La historia está llena de paisajes melancólicos, paisajes de
despedida, paisajes del final de algo, del final de todo. Así describe Lito una
de las ciudades a las que llegan: “
En
Comala de la Vega todas las casas son bajas y las antenas están torcidas. Seguro
que cuando sopla el viento los televisores cambian de canal (...). Papá ha
inventado un juego. Cada vez que llegamos a un lugar tengo que adivinar cuántos
habitantes tiene. En Comala de la Vega no creo que viva nadie. Las calles están
quietas. Lo único que se mueve es Pedro. Todos los coches parecen muy viejos.

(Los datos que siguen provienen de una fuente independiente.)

(** What the trace of a replay says about its [k]-th step. *)
Lemma replayed_lookup (vf : obj) (gam g : T) (ts : list transition) (tr : list event) :
  replayed vf gam g ts tr ->
  forall k t, ts !! k = Some t ->
    exists a g' Yv,
      t_A t = [a] /\
      returns_scan gam g (map reward ts) !! k = Some g' /\
      y_calls tr !! k = Some (t_X t, [a], Arr1 [g']) /\
      update_calls tr !! k = Some (t_X t, Yv) /\
      target_carries vf a g' Yv.
Proof.
  induction 1 as [g|g t0 ts a r Yv tr Ea Er HY HR IH]; intros k t Hk.
  - discriminate Hk.
  - assert (Ey : forall rest, y_calls
             ((if MODELTYPE vf =? 2 then [EvBatchEval (t_X t0)] else [])
              ++ EvUpdate (t_X t0) Yv :: rest) = y_calls rest).
    { intros rest. destruct (MODELTYPE vf =? 2); reflexivity. }
    assert (Eu : forall rest, update_calls
             ((if MODELTYPE vf =? 2 then [EvBatchEval (t_X t0)] else [])
              ++ EvUpdate (t_X t0) Yv :: rest) = (t_X t0, Yv) :: update_calls rest).
    { intros rest. destruct (MODELTYPE vf =? 2); reflexivity. }
    assert (Erw : reward t0 = r) by (unfold reward; now rewrite Er).
    change (y_calls (EvY (t_X t0) [a] (Arr1 [add r (mul gam g)]) :: ?l))
      with ((t_X t0, [a], Arr1 [add r (mul gam g)]) :: y_calls l).
    change (update_calls (EvY (t_X t0) [a] (Arr1 [add r (mul gam g)]) :: ?l))
      with (update_calls l).
    rewrite Ey, Eu. simpl map. rewrite Erw. simpl returns_scan.
    destruct k as [|k].
    + simpl in Hk. injection Hk as <-.
      exists a, (add r (mul gam g)), Yv. repeat split; assumption.
    + simpl in Hk. destruct (IH k t Hk) as (a' & g' & Yv' & K).
      exists a', g', Yv'. exact K.
Qed.

Lemma replayed_update_calls (vf : obj) (gam g : T) (ts : list transition)
    (tr : list event) :
  replayed vf gam g ts tr ->
  map fst (update_calls tr) = map t_X ts /\
  map (fun c => (fst (fst c), snd (fst c))) (y_calls tr)
  = map (fun t => (t_X t, t_A t)) ts.
Proof.
  induction 1 as [g|g t0 ts a r Yv tr Ea Er HY HR [IH1 IH2]]; [split; reflexivity|].
  destruct (MODELTYPE vf =? 2); simpl; fold (update_calls tr); fold (y_calls tr);
    rewrite IH1, IH2, Ea; split; reflexivity.
Qed.

End Replay.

Como si los hubieran dejado ahí hace mil años. Si se apagaran los semáforos no
pasaría nada”. Eso y los hospitales como signos asépticos de nuestra lucha
contra el dolor.
El dolor como un síntoma contemporáneo, como lo que a pesar
de todo permanece inevitable, imposible de organizar. La enfermedad como
metáfora de un mundo que muere y nace a cada instante, con cada fragmento, con
cada big bang. Fragmentos que, como
con los cuadros puntillistas, pueden terminar formando un todo. Depende de
nuestra capacidad, cada vez más difícil de mantener, de ver el conjunto, de
construirlo, de inventarlo a cada momento.